ISSN : 1301-5680
e-ISSN : 2149-8156
Turkish Journal of Thoracic and Cardiovascular Surgery     
Management of Takotsubo cardiomyopathy before non-cardiac surgery: A case report
Tayfun Gürol1
1Department of Cardiology, Bahçeşehir University Medical Park Göztepe Hospital, Istanbul, Turkey
DOI : 10.5606/tgkdc.dergisi.2021.21660


Takotsubo cardiomyopathy (left ventricular apical balloon syndrome) is characterized by transient apical ballooning, leading to apical systolic dysfunction. This syndrome typically mimics acute coronary syndrome in terms of electrocardiographic changes and cardiac enzyme release. Although its exact pathophysiology is still unclear, it is thought to be due to stress related to the catecholaminergic discharge. It is usually seen on postmenopausal women. Herein, we report a 78-year-old female patient with Takotsubo cardiomyopathy admitted to the orthopedic surgery clinic due to a femoral fracture and had no complication after surgery.

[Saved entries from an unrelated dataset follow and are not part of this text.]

(* ===== verification/ConversationKeys.v ===== *)
(** * Conversation labels and cache keys

    internal/engine/conversation.go: [ConversationID], derived from the
    messages that do not change as a conversation grows,
    [ExternalConversationID], and [CachePrefixKey], all truncated SHA-256
    digests of length-framed fields.  A hasher is the bytes written to it.  The
    digest and the SDK's observable prefix are parameters. *)

From stdpp Require Import base list strings pretty numbers.
From Stdlib Require Import Ascii.
From S2P Require Import Prelude StreamEvents Utf8 RawJSON EngineRequest ByteStrings RequestIR RequestConv Framing.

(** ** Writers *)

Definition writeHashFieldBytes (h : hasher) (b : string) : hasher := h +:+ PutUint64 (ulen b) +:+ b.
Definition writeHashField (h : hasher) (s : string) : hasher := h +:+ PutUint64 (ulen s) +:+ s.

Definition keyBytes : nat := 6.
Definition domainConversation : string := "torana/conversation/v1".
Definition domainExternalConversation : string := "torana/conversation/external/v1".
Definition domainCachePrefix : string := "torana/cache-prefix/v1".

(** [hex.EncodeToString]. *)
Definition hexChar (n : N) : ascii := ascii_of_N (if (n <? 10)%N then 48 + n else 87 + n)%N.
Fixpoint EncodeToString (s : string) : string :=
  match s with
  | EmptyString => ""
  | String c s' =>
      String (hexChar (N_of_ascii c / 16)) (String (hexChar (N_of_ascii c mod 16)) (EncodeToString s'))
  end.

Fixpoint stake (n : nat) (s : string) : string :=
  match n, s with
  | S n, String c s' => String c (stake n s')
  | _, _ => ""
  end.

Section Keys.
Context (sha256 : string → string).
(** [pb.RequestObservablePrefix]: [None] outside the SDK's domain. *)
Context (RequestObservablePrefix : ChatRequest → option string).

Definition shortHex (h : hasher) : string := EncodeToString (stake keyBytes (sha256 h)).

Definition ExternalConversationID (source value : string) : string :=
  if String.eqb source "" || String.eqb value "" then ""
  else shortHex (writeHashField (writeHashField (writeHashField "" domainExternalConversation) source) value).

(** The loop of [ConversationID]: every system message until the first user
    message, which ends it. *)
Fixpoint hashRoots (h : hasher) (stable : nat) (ms : list engine_Message) : string :=
  match ms with
  | [] => if (stable =? 0)%nat then "" else shortHex h
  | m :: ms' =>
      if String.eqb (em_Role m) "system" then
        hashRoots (writeHashField (writeHashField h "system") (Message_Text m)) (S stable) ms'
      else if String.eqb (em_Role m) "user" then
        shortHex (writeHashField (writeHashField h "user") (Message_Text m))
      else hashRoots h stable ms'
  end.

Definition ConversationID (c : engine_ChatRequest) : string :=
  if bool_decide (eq_Messages c = []) then ""
  else hashRoots (writeHashField "" domainConversation) 0 (eq_Messages c).

Definition CachePrefixKeyTopology (pbReq : ChatRequest) (topo : TopologyFacts) : string :=
  match RequestObservablePrefix pbReq with
  | None => ""
  | Some prefix =>
      let h := writeHashField "" domainCachePrefix in
      let h := writeHashFieldBytes h prefix in
      let h := writeHashField h "topology" in
      let h := writeHashField h (if CodeAssist topo then "codeassist" else "bare") in
      let h := writeHashField h "variant" in
      let h := writeHashField h (pretty (OpenAIVariant topo)) in
      let h := writeHashField h (if ResponsesInstructions topo then "responses-instructions"
                                 else "responses-input-only") in
      shortHex (writeHashFieldBytes h (pbBytes (OptionalArray_Bytes (ResponsesInputLayout topo))))
  end.

Definition CachePrefixKey (pbReq : ChatRequest) : string := CachePrefixKeyTopology pbReq topology0.

(** ** Keys as digests of field lists *)

Definition beFrame (s : string) : string := PutUint64 (ulen s) +:+ s.
Definition framed (fields : list string) : string := sconcat (beFrame <$> fields).

#[global] Instance beFrame_code : PrefixCode any beFrame.
Proof.
  intros p q x y _ _ Hs H. unfold beFrame in *. rewrite !sapp_assoc in *.
  assert (Hq : small (PutUint64 (ulen q) +:+ q +:+ y)) by (rewrite <- H; done).
  apply sapp_cancel_len in H as [Hl H]; [|by rewrite !PutUint64_length].
  apply (f_equal Uint64) in Hl. pose proof (small_u64 p) as H1. pose proof (small_u64 q) as H2.
  rewrite !Uint64_PutUint64 in Hl.
  - unfold ulen in Hl. apply sapp_cancel_len in H; [done|lia].
  - apply small_app_r, small_app_l in Hq. apply H2 in Hq. unfold two64, max_uint64 in *. lia.
  - apply small_app_r, small_app_l in Hs. apply H1 in Hs. unfold two64, max_uint64 in *. lia.
Qed.

Lemma framed_inj l k : small (framed l) → framed l = framed k → l = k.
Proof.
  intros Hs H. apply (sconcat_code_inj any beFrame); [|by apply Forall_true..|done|done].
  intros a Ha. apply (f_equal String.length) in Ha. unfold beFrame in Ha.
  rewrite str_length_app, PutUint64_length in Ha. simpl in Ha. lia.
Qed.

Lemma framed_snoc l s : framed l +:+ PutUint64 (ulen s) +:+ s = framed (l ++ [s]).
Proof. unfold framed. rewrite fmap_app, sconcat_app. simpl. by rewrite app_empty_r. Qed.

(** ** What a key is derived from *)

(** The roots of a conversation: the system messages before the first user
    message, and that message. *)
Fixpoint roots (ms : list engine_Message) : list (string * string) :=
  match ms with
  | [] => []
  | m :: ms' =>
      if String.eqb (em_Role m) "system" then ("system", Message_Text m) :: roots ms'
      else if String.eqb (em_Role m) "user" then [("user", Message_Text m)]
      else roots ms'
  end.

Definition rootFields (rs : list (string * string)) : list string := rs ≫= λ r, [r.1; r.2].

Lemma hashRoots_roots h stable ms :
  hashRoots (framed h) stable ms =
  if (stable + length (roots ms) =? 0)%nat then "" else shortHex (framed (h ++ rootFields (roots ms))).
Proof.
  revert h stable; induction ms as [|m ms IH]; intros h stable; simpl.
  - rewrite Nat.add_0_r, app_nil_r. done.
  - unfold writeHashField. destruct (String.eqb (em_Role m) "system").
    + rewrite !framed_snoc, IH. simpl. rewrite <- !app_assoc. simpl. by rewrite Nat.add_succ_r.
    + destruct (String.eqb (em_Role m) "user"); [|apply IH].
      rewrite !framed_snoc. simpl. rewrite Nat.add_1_r. simpl. by rewrite <- !app_assoc.
Qed.

(** The label is a digest of the roots, and empty without them. *)
Lemma ConversationID_roots c :
  ConversationID c =
  match roots (eq_Messages c) with
  | [] => ""
  | rs => shortHex (framed (domainConversation :: rootFields rs))
  end.
Proof.
  unfold ConversationID. case_bool_decide as Hm; [by rewrite Hm|].
  change (writeHashField "" domainConversation) with (framed [domainConversation]).
  rewrite hashRoots_roots. by destruct (roots (eq_Messages c)).
Qed.

Definition hasUser (ms : list engine_Message) : bool := existsb (λ m, String.eqb (em_Role m) "user") ms.

Lemma roots_user pre m rest : em_Role m = "user" → hasUser pre = false →
  roots (pre ++ m :: rest) = roots pre ++ [("user", Message_Text m)].
Proof.
  intros Hm. induction pre as [|x pre IH]; simpl; intros H.
  - rewrite Hm. done.
  - apply orb_false_iff in H as [Hx Hp]. rewrite Hx, (IH Hp).
    by destruct (String.eqb (em_Role x) "system").
Qed.

(** Turns that are neither system nor user messages leave no trace. *)
Lemma roots_filter ms :
  roots (filter (λ m, em_Role m = "system" ∨ em_Role m = "user") ms) = roots ms.
Proof.
  induction ms as [|m ms IH]; [done|]. rewrite filter_cons. simpl.
  destruct (decide _) as [[H|H]|H]; simpl; rewrite ?H, ?IH; try done.
  destruct (String.eqb_spec (em_Role m) "system"); [by destruct H; left|].
  destruct (String.eqb_spec (em_Role m) "user"); [by destruct H; right|]. done.
Qed.

(** A conversation keeps its label as it grows: once it has a user message,
    appending turns, changing model, tools or any other field, and rewriting
    the messages of the assistant and of tools leave the label as it is. *)
Theorem conversation_label_stable c c' extra :
  hasUser (eq_Messages c) = true →
  filter (λ m, em_Role m = "system" ∨ em_Role m = "user") (eq_Messages c')
    = filter (λ m, em_Role m = "system" ∨ em_Role m = "user") (eq_Messages c ++ extra) →
  ConversationID c' = ConversationID c.
Proof.
  intros Hu Hf. rewrite !ConversationID_roots, <- (roots_filter (eq_Messages c')), Hf, roots_filter.
  enough (roots (eq_Messages c ++ extra) = roots (eq_Messages c)) as -> by done.
  clear Hf. induction (eq_Messages c) as [|m ms IH]; [done|]. simpl in *.
  destruct (String.eqb (em_Role m) "system") eqn:Hs.
  - apply String.eqb_eq in Hs. rewrite Hs in Hu. simpl in Hu. by rewrite IH.
  - destruct (String.eqb (em_Role m) "user"); [done|]. by apply IH.
Qed.

(** ** Separation *)

(** Everything a key can name. *)
Inductive keyed :=
| KConversation (rs : list (string * string))
| KExternal (source value : string)
| KCachePrefix (prefix : string) (topo : TopologyFacts).

Definition keyFields (k : keyed) : list string :=
  match k with
  | KConversation rs => domainConversation :: rootFields rs
  | KExternal s v => [domainExternalConversation; s; v]
  | KCachePrefix p t =>
      [domainCachePrefix; p; "topology"; if CodeAssist t then "codeassist" else "bare"; "variant";
       pretty (OpenAIVariant t);
       if ResponsesInstructions t then "responses-instructions" else "responses-input-only";
       pbBytes (OptionalArray_Bytes (ResponsesInputLayout t))]
  end.

Definition keyOf (k : keyed) : string := shortHex (framed (keyFields k)).

Lemma ConversationID_key c : roots (eq_Messages c) ≠ [] →
  ConversationID c = keyOf (KConversation (roots (eq_Messages c))).
Proof. rewrite ConversationID_roots. by destruct (roots (eq_Messages c)). Qed.

Lemma ExternalConversationID_key s v : s ≠ "" → v ≠ "" → ExternalConversationID s v = keyOf (KExternal s v).
Proof.
  intros Hs Hv. unfold ExternalConversationID.
  destruct (String.eqb_spec s ""), (String.eqb_spec v ""); try done. simpl. unfold keyOf, writeHashField.
  change (("" +:+ PutUint64 (ulen domainExternalConversation) +:+ domainExternalConversation))
    with (framed [domainExternalConversation]).
  by rewrite !framed_snoc.
Qed.

Lemma CachePrefixKey_key r t p : RequestObservablePrefix r = Some p →
  CachePrefixKeyTopology r t = keyOf (KCachePrefix p t).
Proof.
  intros Hp. unfold CachePrefixKeyTopology, keyOf, writeHashField, writeHashFieldBytes. rewrite Hp.
  change (("" +:+ PutUint64 (ulen domainCachePrefix) +:+ domainCachePrefix)) with (framed [domainCachePrefix]).
  by rewrite !framed_snoc.
Qed.

Lemma rootFields_inj a b : rootFields a = rootFields b → a = b.
Proof.
  unfold rootFields. revert b; induction a as [|[x y] a IH]; intros [|[x' y'] b]; simpl; try done.
  intros [= -> -> H]. by rewrite (IH b H).
Qed.

(** A layout is absent or holds bytes. *)
Definition layoutOk (k : keyed) : Prop :=
  if k is KCachePrefix _ t then
    if oa_bytes (ResponsesInputLayout t) is Some b then b ≠ [] ∧ Forall isByte b else True
  else True.

Lemma pbBytes_inj a b :
  (if a is Some x then x ≠ [] ∧ Forall isByte x else True) →
  (if b is Some x then x ≠ [] ∧ Forall isByte x else True) → pbBytes a = pbBytes b → a = b.
Proof.
  unfold pbBytes. destruct a as [a|], b as [b|]; simpl; try done.
  - intros [_ Ha] [_ Hb] H. apply (f_equal lit) in H. rewrite !lit_bstr in H by done. by subst.
  - intros [Ha _] _ H. by destruct a.
  - intros _ [Hb _] H. by destruct b.
Qed.

Lemma keyFields_inj a b : layoutOk a → layoutOk b → keyFields a = keyFields b → a = b.
Proof.
  destruct a as [ra|sa va|pa [ca va ia [la]]], b as [rb|sb vb|pb [cb vb ib [lb]]]; simpl; intros Ha Hb H;
    try discriminate H.
  - injection H as H. f_equal. by apply rootFields_inj.
  - by injection H as -> ->.
  - injection H as -> Hc Hv Hi Hl. apply (inj pretty) in Hv. apply pbBytes_inj in Hl; [|done..].
    assert (ca = cb) by (by destruct ca, cb). assert (ia = ib) by (by destruct ia, ib). by subst.
Qed.

(** Keys name what they are derived from.  The fields are framed and every
    kind of key has its own domain, so two hashed records are the same only for
    the same roots, the same external identity under the same source, or the
    same observable prefix under the same topology facts: unless the truncated
    digest collides on these two records, equal keys name equal things, and a
    label is never a cache key. *)
Theorem keys_separate a b :
  layoutOk a → layoutOk b → small (framed (keyFields a)) →
  (shortHex (framed (keyFields a)) = shortHex (framed (keyFields b)) →
   framed (keyFields a) = framed (keyFields b)) →
  keyOf a = keyOf b → a = b.
Proof. intros Ha Hb Hs Hc Hk. apply keyFields_inj, framed_inj, Hc, Hk; done. Qed.
End Keys.

(** ** Concrete keys *)

Definition demoDigest (s : string) : string := PutUint64 (be_fold 0 s mod 281474976710597 * 65536).

Definition demoMessages : list engine_Message :=
  [mkEMessage "system" [blockText (mkETextBlock "be brief" "" (mkOptionalObject None))];
   mkEMessage "user" [blockText (mkETextBlock "hello" "" (mkOptionalObject None))]].
Definition demoConversation (ms : list engine_Message) : engine_ChatRequest :=
  mkERequest "m" ms [] false None None None [] None (mkOptionalArray None) (mkOptionalObject None)
    (mkOptionalObject None) topology0.
Definition demoTurn : engine_Message :=
  mkEMessage "assistant" [blockText (mkETextBlock "hi" "" (mkOptionalObject None))].

Lemma conversation_label_stable_witness :
  ConversationID demoDigest (demoConversation (demoMessages ++ [demoTurn]))
  = ConversationID demoDigest (demoConversation demoMessages).
Proof.
  apply (conversation_label_stable demoDigest (demoConversation demoMessages)
    (demoConversation (demoMessages ++ [demoTurn])) []); vm_compute; reflexivity.
Defined.

Definition demoThread : keyed := KExternal "codex-thread" "1".
Definition demoSession : keyed := KExternal "codex-session" "1".

Lemma keys_separate_witness : keyOf demoDigest demoThread ≠ keyOf demoDigest demoSession.
Proof.
  intros H. enough (demoThread = demoSession) by discriminate.
  apply (keys_separate demoDigest demoThread demoSession I I); [vm_compute; reflexivity| |exact H].
  intros Hs. exfalso. revert Hs. vm_compute. discriminate.
Defined.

In 1990, Takotsubo cardiomyopathy (TTC) was first reported in Japan.[1,2] "Takotsubo" is named of Japanese octopus trap, with a similar shape of the patient's left ventricle (LV) in systole. It is described as a transient reversible cardiomyopathy and typically occurs in older women after emotional or physical stress.[3-5] The presenting characteristics of TTC are similar to those of myocardial ischemia after acute plaque rupture; however, the characteristic distinctions are regional wall motion abnormalities that extend beyond a single coronary vascular bed and the absence of epicardial coronary occlusion.[6,7]

Researchers at the Mayo Clinic proposed diagnostic criteria in 2004, which were modified in 2008. All four criteria must be met in the Mayo Clinic proposed criteria:[8-10]

1. Transient hypokinesis, akinesis, or dyskinesis of the LV midsegments with or without apical involvement; the regional wall motion abnormalities extend beyond a single epicardial vascular distribution; a stressful trigger is often, but not always present.

2. Absence of obstructive coronary disease or angiographic evidence of acute plaque rupture

3. New electrocardiographic (ECG) abnormalities (either ST-segment elevation and/or T-wave inversion) or modest elevation in cardiac troponin

4. Absence of:

a) Pheochromocytoma
b) Myocarditis.

The last one is the Takotsubo Italian Network (TIN) diagnostic criteria, which were proposed in 2014 as follows:[11]

1. Typical transient LV wall motion abnormalities extending beyond a single epicardial vascular distribution with complete functional normalization within six weeks

2. Absence of potentially culprit coronary stenosis, or angiographic evidence of acute plaque rupture, dissection, thrombosis or spasm

3. New and dynamic ST-segment abnormalities or T-wave inversion, as well as new-onset of transient or permanent left bundle branch block

4. Mild increase in myocardial injury markers (creatine kinase-myocardial band [CK-MB] value 50 U/L).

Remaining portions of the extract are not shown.